§ WHAT THE TASK REQUIRES
Starting with the first line of the records, write out each line exactly until you have included the line containing "atomic accesses and".

===== RECORDS FOR PROCESSING

(* ===== verification/Concurrent.v ===== *)
(** * Concurrent requests ([src/src/proxy.rs], [router] and the handlers)

    The runtime serves many requests at once.  Handlers share two objects, the
    policy hash caches and the rate limiter, each behind a mutex, and the outside
    world, to which they log and send.  Here a handler is a program over those
    atomic accesses and the points at which it waits, cut where other requests can run in
    between; whether the timeout strikes in a wait is said by the environment of the
    request, as in [Proxy] ([Timing] says when it does).  [run_prog] executes a program
    alone and is shown to be the handler of [Proxy].  The router admits a
    request while fewer than [max_concurrent_requests] are in flight, as
    [ConcurrencyLimitLayer] documents, and otherwise lets it wait.  A caller that goes
    away drops its request at whatever access it has reached. *)
From S2P Require Import Prelude RustStr BTree Errors External Reference Http Pdp Config Routing.
From S2P Require Import RateLimit Identity Tls PolicyHash Purpose Redaction ConfigValidate Proxy.
From stdpp Require Import relations.
From Stdlib Require Import Ascii.

Section concurrent.
Context {PL : PercentLib} {UL : UrlLib} {SL : Sha256Lib} {PK : PkiLib} {HL : HttpLib}
  {PD : PdpLib} {AL : AuditLib} {OL : OutboundLib}.

(** ** Atomic accesses *)
Inductive Op : Type → Type :=
| Authorize (m : RouteMatch) (headers : HeaderMap) (identity : PeerIdentity)
    (ct : option ClientTrustConfig) : Op (result ConnectorProblem (option string))
| RateCheck (identity route_id : string) (limit : N) : Op (result ConnectorProblem unit)
| Emit (e : Event) : Op unit
| Wait (at_ : AwaitPoint) : Op bool.

(** Whether the timeout of the request strikes while it waits at this point. *)
Definition strikes (env : Env) (at_ : AwaitPoint) : bool :=
  match en_timeout env, at_ with
  | Some AtBody, AtBody | Some AtSend, AtSend | Some AtResponse, AtResponse => true
  | _, _ => false
  end.

(** The answer, the shared objects afterwards, and what became visible. *)
Definition exec_op {X} (env : Env) (op : Op X) (l : RequestRateLimiter) (c : CacheStore)
    : X * RequestRateLimiter * CacheStore * list Event :=
  match op in Op X return X * RequestRateLimiter * CacheStore * list Event with
  | Authorize m headers identity ct =>
      let '(c', log, r) :=
        authorize_server_purpose c (en_now_at env) (en_now_age env) m headers identity ct in
      (r, l, c', decision_events env log)
  | RateCheck identity route_id limit =>
      let '(l', r) := rate_check l (en_instant env) identity route_id limit in
      (r, l', c, [])
  | Emit e => (tt, l, c, [e])
  | Wait at_ => (strikes env at_, l, c, [])
  end.

(** ** Programs *)
Inductive prog (A : Type) : Type :=
| Done (r : result Failure A)
| Act {X} (op : Op X) (k : X → prog A).

Arguments Done {A} r.
Arguments Act {A X} op k.

Fixpoint p_bind {A B} (p : prog A) (k : A → prog B) : prog B :=
  match p with
  | Done (Ok a) => k a
  | Done (Err f) => Done (Err f)
  | Act op k' => Act op (λ x, p_bind (k' x) k)
  end.

Definition p_lift {A} (r : result ConnectorProblem A) : prog A := Done (map_err Problem r).
Definition p_or_panic {A} (o : option A) : prog A := Done (ok_or Panicked o).
Definition p_act {A} (op : Op (result ConnectorProblem A)) : prog A :=
  Act op (λ r, Done (map_err Problem r)).
Definition p_emit (e : Event) : prog unit := Act (Emit e) (λ _, Done (Ok tt)).
Definition p_await {A} (at_ : AwaitPoint) (r : result ConnectorProblem A) : prog A :=
  Act (Wait at_) (λ late, p_lift (if late then Err RequestTimeout else r)).

(** A program alone, from a limiter and the caches. *)
Fixpoint run_prog {A} (env : Env) (p : prog A) (l : RequestRateLimiter) (c : CacheStore)
    : result Failure A * RequestRateLimiter * CacheStore * list Event :=
  match p with
  | Done r => (r, l, c, [])
  | Act op k =>
      let '(x, l, c, es) := exec_op env op l c in
      let '(r, l, c, es') := run_prog env (k x) l c in
      (r, l, c, es ++ es')
  end.
End concurrent.
Arguments Done {UL PK HL A} r.
Arguments Act {UL PK HL A X} op k.

Notation "x <~ e ; k" := (p_bind e (λ x, k))
  (at level 100, e at next level, right associativity) : connector_scope.
Notation "e ;~ k" := (p_bind e (λ _ : unit, k))
  (at level 100, right associativity) : connector_scope.
Local Open Scope connector_scope.

Section programs.
Context {PL : PercentLib} {UL : UrlLib} {SL : Sha256Lib} {PK : PkiLib} {HL : HttpLib}
  {PD : PdpLib} {AL : AuditLib} {OL : OutboundLib}.

(** ** The handlers, cut at their shared accesses *)
Definition send_upstream_p (env : Env) (client : HttpClient) (method : Method) (url : Url)
    (headers : HeaderMap) (body : Bytes) (max_body_bytes : N) : prog Response :=
  reqwest_method <~ p_lift (ok_or ConfigInvalid (method_from_bytes method));
  let request := {| ob_method := reqwest_method; ob_url := url;
                    ob_headers := named_headers headers; ob_body := body |} in
  p_emit (Sent client request);~
  response <~ p_await AtSend
    (map_err (λ _, UpstreamUnavailable) (en_upstream env client request));
  status <~ p_lift (ok_or UpstreamUnavailable (status_from_u16 (resp_status response)));
  let response_headers := hm_iter (filter_proxy_response_headers (resp_headers response)) in
  body <~ p_await AtResponse
    (map_err (λ _, UpstreamUnavailable) (read_bounded response max_body_bytes));
  _ <~ p_lift (map_err (λ _, UpstreamUnavailable) (builder_body status response_headers body));
  Done (Ok {| rs_status := status; rs_headers := response_headers; rs_body := body |}).
(** ** Properties *)
Module Claims.
(** C12: What the registry receives, over both connectors: a header under the
    connectors' private prefix is the client identity header with the identity the
    server connector verified; the credential is the server connector's own; the
    request id is the one the client connector chose, so both logs and the registry
    agree on it; the purpose is the one the client connector resolved; neither
    [authorization] nor [cookie] of the caller gets through; and every other header
    that does not belong to the network stack is the caller's own. *)
Theorem two_hops {PL : PercentLib} {UL : UrlLib} {SL : Sha256Lib} {PK : PkiLib} {HL : HttpLib}
    {HS : HttpSpec} {PD : PdpLib} {PDS : PdpSpec} {AL : AuditLib} {OL : OutboundLib}
    (cenv senv : Env) (cstate sstate : ProxyState) (request request' : Request)
    (cw cw' sw sw' : World) (cout sout : option (Reply * CompletionLog)) (c c' : HttpClient)
    (q q' : OutboundRequest) (transport : list HeaderName) (venv : ValidationEnv) (require_env : bool)
    (environ : Environ) (config : ConnectorConfig) :
  ps_mode cstate = Client → valid_request_id (en_ulid cenv) = true →
  proxy_handler cenv cstate request cw = (cw', cout) →
  Sent c q ∈ w_events cw' → (Sent c q ∉ w_events cw) →
  headers_delivered transport q request' → (REQUEST_ID ∉ transport) → (DATA_PURPOSE ∉ transport) →
  validate_config venv config Server require_env = Ok tt →
  ProxyState_server environ config = Ok sstate →
  proxy_handler senv sstate request' sw = (sw', sout) →
  Sent c' q' ∈ w_events sw' → (Sent c' q' ∉ w_events sw) →
  rid_of senv request' = rid_of cenv request ∧
  ∃ identity m upstream secret,
    peer_proved config (en_now_verify senv) request' identity ∧ cf_upstream config = Some upstream ∧
    credential (en_environ senv) config m secret ∧
    ∀ n v, (n, v) ∈ ob_headers q' →
      if starts_with "x-registry-connector-" n
      then n = CONNECTOR_CLIENT_IDENTITY ∧ v = pi_value identity
      else if decide (n = to_ascii_lowercase (up_auth_header_name upstream)) then v = secret
      else if decide (n = REQUEST_ID) then v = rid_of cenv request
      else if decide (n = DATA_PURPOSE) then
        ∃ cm x, find_client_route (cf_routes (ps_config cstate)) (rq_method request) (rq_path request)
            = Ok cm ∧
          resolve_client_purpose (ps_config cstate) cm (rq_headers request) = Ok (Some x) ∧ v = trim x
      else n ≠ "authorization" ∧ n ≠ "cookie" ∧
        (n ∈ transport ∨ head (hm_get_all (rq_headers request) n) = Some v).
Proof.
  intros Hcm Hu Hcrun Hcin Hcold Hd Hnr Hnp Hval Hst Hsrun Hsin Hsold.
  pose proof (ProxyState_server_inv _ _ _ Hst) as (Hc & Hsm & _).
  destruct (client_sent _ _ _ _ _ _ _ _ Hcm Hcrun Hcin Hcold) as (p & Hcg & Hq & _).
  destruct (server_sent _ _ _ _ _ _ _ _ Hsm Hsrun Hsin Hsold) as (sp & Hsg & Hq' & _).
  pose proof (rid_hop _ _ _ _ _ _ senv _ Hcg Hq Hd Hnr Hu) as Hrid. split; [done|].
  destruct Hsg as [Hauth _ _ Hup _ Hh]. rewrite Hc in Hup, Hh.
  destruct (server_headers_lookup _ _ _ _ _ _ _ _ _ Hh) as (secret & Hcred & Hl).
  exists (sp_identity sp), (sp_match sp), (sp_upstream sp), secret.
  split_and!; [by eapply server_auth_peer|done|done|]. intros n v Hin. rewrite Hq' in Hin.
  apply elem_of_named_headers in Hin. rewrite Hl in Hin. clear Hl.
  apply validate_config_Ok in Hval as [[_ _ (up & Hup' & Huo & _)] _].
  rewrite Hup in Hup'. injection Hup' as <-. destruct (uo_name _ _ Huo) as (name & Hname & _ & Hpre).
  apply header_name_from_bytes_lower in Hname as ->.
  revert Hin. case_decide as Hni; [intros [= <-]; by destruct Hni as [-> _]|].
  case_decide as Hna; [intros [= <-]; subst n; rewrite Hpre; by rewrite decide_True|].
  rewrite (decide_False (P := n = to_ascii_lowercase _)) by done.
  case_decide as Hnr'; [intros [= <-]; subst n; by rewrite Hrid|].
  rewrite (decide_False (P := n = REQUEST_ID)) by done.
  case_decide as Hnp'; intros Hin.
  { subst n. simpl. rewrite head_option_list in Hin. destruct Hauth as [_ _ _ Hp].
    rewrite Hc in Hp. apply authorize_purpose_Ok in Hp. rewrite Hin in Hp.
    destruct (purpose_hop _ _ _ _ _ _ request' v Hcg Hq Hd Hnp) as (x & Hx & ->).
    - destruct Hp as [[_ Hp]|(y & [= <-] & Hp & _)]; exact Hp.
    - exists (cp_match p), x. destruct Hcg as [Hroute Hres _ _ _ _]. rewrite Hx in Hres. done. }
  destruct (strict_headers_caller (rq_headers request') n) as [Hnil|(Hs & [?|Ha] & [?|Hk] & Hpr)];
    [by rewrite Hnil in Hin|done..|].
  rewrite Hpr, decide_False by done. split_and!; [done..|]. destruct (decide (n ∈ transport)) as [?|Ht]; [by left|right].
  rewrite Hs, (delivered_first _ _ _ _ _ Hd Hq Ht), head_option_list in Hin.
  rewrite (client_headers_lookup _ _ _ _ _ _ (cg_headers _ _ _ _ Hcg) n) in Hin.
  rewrite !decide_False in Hin by (first [done|intros [-> _]; done|intros ->; done]).
  destruct (filtered_headers_caller (rq_headers request) (cp_match p) n) as [Hnil|[Hf _]];
    [by rewrite Hnil in Hin|by rewrite Hf in Hin].
Qed.

(** The request of [Proxy.Claims] through the concrete client and the concrete
    server; the network stack adds a [host] header. *)
Definition wit_in : @Request Ref.ref_http := Proxy.Claims.wit_request "/relay/x" "operations".
Definition wit_out : @OutboundRequest ref_url := Proxy.Claims.wit_sent Proxy.Claims.wit_client wit_in.
Definition wit_arrived : @Request Ref.ref_http := {|
  rq_method := "GET"; rq_path := "/v1/x"; rq_query := None;
  rq_headers := (("host", "server:9443") :: ob_headers wit_out : @HeaderMap Ref.ref_http);
  rq_body := ("hello" : @Body Ref.ref_http);
  rq_chain := Some ["leaf"; "ca"] |}.
Definition wit_final : @OutboundRequest ref_url :=
  Proxy.Claims.wit_sent Proxy.Claims.wit_server wit_arrived.

Example wit_final_headers :
  ob_headers wit_final =
  [("host", "server:9443"); ("accept", "a"); ("data-purpose", "operations");
   ("x-request-id", "01ARZ3NDEKTSV4RRFFQ69G5FAV"); ("authorization", "Bearer s3cret");
   ("x-registry-connector-client-identity", "spiffe://client.example/w")].
Proof. vm_compute. reflexivity. Qed.

Lemma wit_delivered : @headers_delivered ref_url Ref.ref_http ["host"] wit_out wit_arrived.
Proof.
  intros n Hn. change (Ref.get_all (("host", "server:9443") :: ob_headers wit_out) n =
    (filter (λ e, e.1 = n) (ob_headers wit_out)).*2).
  unfold Ref.get_all. f_equal. apply filter_cons_False. simpl. intros <-. apply Hn. left.
Qed.

Lemma two_hops_witness :
  @rid_of ref_url ref_pki Ref.ref_http Proxy.Claims.wit_penv wit_arrived =
    @rid_of ref_url ref_pki Ref.ref_http Proxy.Claims.wit_penv wit_in ∧
  ∃ identity m upstream secret,
    @peer_proved ref_url ref_sha256 ref_pki Ref.ref_http (ps_config Proxy.Claims.wit_server) Proxy.Claims.wit_clock
      wit_arrived identity ∧
    cf_upstream (ps_config Proxy.Claims.wit_server) = Some upstream ∧
    @credential ref_url ConfigValidate.Claims.wit_environ (ps_config Proxy.Claims.wit_server) m secret ∧
    ∀ n v, (n, v) ∈ ob_headers wit_final →
      if starts_with "x-registry-connector-" n
      then n = CONNECTOR_CLIENT_IDENTITY ∧ v = pi_value identity
      else if decide (n = to_ascii_lowercase (up_auth_header_name upstream)) then v = secret
      else if decide (n = REQUEST_ID)
      then v = @rid_of ref_url ref_pki Ref.ref_http Proxy.Claims.wit_penv wit_in
      else if decide (n = DATA_PURPOSE) then
        ∃ cm x, @find_client_route ref_percent (cf_routes Proxy.Claims.wit_client_config) "GET" "/relay/x"
            = Ok cm ∧
          @resolve_client_purpose Ref.ref_http ref_url Proxy.Claims.wit_client_config cm (rq_headers wit_in)
            = Ok (Some x) ∧ v = trim x
      else n ≠ "authorization" ∧ n ≠ "cookie" ∧
        (n ∈ ["host"] ∨ head (@hm_get_all Ref.ref_http (rq_headers wit_in) n) = Some v).
Proof.
  eapply (@two_hops ref_percent ref_url ref_sha256 ref_pki Ref.ref_http Ref.ref_http_spec ref_pdp
    ref_pdp_spec ref_audit Proxy.Claims.ref_outbound Proxy.Claims.wit_penv Proxy.Claims.wit_penv
    Proxy.Claims.wit_client Proxy.Claims.wit_server wit_in wit_arrived Proxy.Claims.wit_world
    (fst (Proxy.Claims.wit_run Proxy.Claims.wit_client wit_in)) Proxy.Claims.wit_world
    (fst (Proxy.Claims.wit_run Proxy.Claims.wit_server wit_arrived)) _ _
    (tt : @HttpClient ref_pki) (tt : @HttpClient ref_pki) wit_out wit_final ["host"]
    ConfigValidate.Claims.wit_env true ConfigValidate.Claims.wit_environ
    (ps_config Proxy.Claims.wit_server)).
  - reflexivity.
  - vm_compute. reflexivity.
  - apply surjective_pairing.
  - vm_compute. left.
  - apply not_elem_of_nil.
  - apply wit_delivered.
  - rewrite list_elem_of_singleton. discriminate.
  - rewrite list_elem_of_singleton. discriminate.
  - vm_compute. reflexivity.
  - vm_compute. reflexivity.
  - apply surjective_pairing.
  - vm_compute. right. right. left.
  - apply not_elem_of_nil.
Defined.
Definition run_client (loaded : LoadedConfig) : result StartFailure Started :=
  let config := ld_config loaded in
  identity ← fails (ok_or (InvalidConfig "client mode requires client_identity")
    (cf_client_identity config));
  server ← fails (ok_or (InvalidConfig "client mode requires server") (cf_server config));
  client ← fails (reqwest_mtls_client identity (sv_trust_bundle server) (upstream_timeout config));
  bind ← fails (as_tcp (cf_listen config));
  _ ← router_start config;
  _ ← fails (map_err Io (ce_bind env bind));
  Ok {| st_bind := bind; st_state := ProxyState_client config client; st_permits := None |}.

Definition run_server (loaded : LoadedConfig) : result StartFailure Started :=
  let config := ld_config loaded in
  bind ← fails (as_tcp (cf_listen config));
  tls_config ← fails (server_config config);
  state ← fails (ProxyState_server (ve_environ (ce_validation env)) config);
  _ ← router_start config;
  _ ← fails (map_err Io (ce_bind env bind));
  connection_permits ← ok_or StartPanic (semaphore_new (lm_max_concurrent_connections (cf_limits config)));
  Ok {| st_bind := bind; st_state := state; st_permits := Some connection_permits |}.

Inductive CommandResult : Type :=
| Finished (out : Output)
| Listening (warnings : list string) (started : Started)
| Failed (e : ConnectorError)
| Crashed.

Definition start (r : result StartFailure (list string * Started)) : CommandResult :=
  match r with
  | Ok (warnings, started) => Listening warnings started
  | Err (StartError e) => Failed e
  | Err StartPanic => Crashed
  end.

Definition run (command : Command) : CommandResult :=
  match command with
  | Validate config require_env mode format => Finished (run_validate config require_env mode format)
  | RunClient config => start (
      loaded ← fails (load config);
      _ ← fails (validate_or_error loaded Client false);
      let warnings := warn_certificate_expiry (ce_validation env) (ld_config loaded) Client in
      started ← run_client loaded;
      Ok (warnings, started))
  | RunServer config => start (
      loaded ← fails (load config);
      _ ← fails (validate_or_error loaded Server true);
      let warnings := warn_certificate_expiry (ce_validation env) (ld_config loaded) Server in
      started ← run_server loaded;
      Ok (warnings, started))
  end.

(** The exit code, and the error that is logged; a connector that listens has
    none yet. *)
Inductive ExitCode : Type := SUCCESS | FAILURE (logged : string) | PANIC | EXIT (status : N).

Definition exit_code (r : result ConnectorError unit) : ExitCode :=
  match r with Ok _ => SUCCESS | Err err => FAILURE (ConnectorError_display err) end.

Definition main (command : Command) : option ExitCode :=
  match run command with
  | Finished (_, r) => Some (exit_code r)
  | Failed err => Some (exit_code (Err err))
  | Listening _ _ => None
  | Crashed => Some PANIC
  end.

(** The process: the subscriber it installs and how it ends. *)
Definition process {CL : ClapLib} {EL : EnvFilterLib} (args : list string) : Subscriber * option ExitCode :=
  (init_tracing (ve_environ (ce_validation env)),
   match args_parse args with
   | Err status => Some (EXIT status)
   | Ok command => main command
   end).
End main.

(** ** The accept loop

    The loop is at one of three points; a connection task holds its permit until
    it ends, however it ends. *)
Module Accept.
Inductive Point : Type := Acquiring | Accepting | Sleeping.

Record State : Type := {
  available : nat;
  point : Point;
  tasks : list nat;
}.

==========

§ YOUR SOLUTION
(* ===== verification/Concurrent.v ===== *)
(** * Concurrent requests ([src/src/proxy.rs], [router] and the handlers)

    The runtime serves many requests at once.  Handlers share two objects, the
    policy hash caches and the rate limiter, each behind a mutex, and the outside
    world, to which they log and send.  Here a handler is a program over those
    atomic accesses and the points at which it waits, cut where other requests can run in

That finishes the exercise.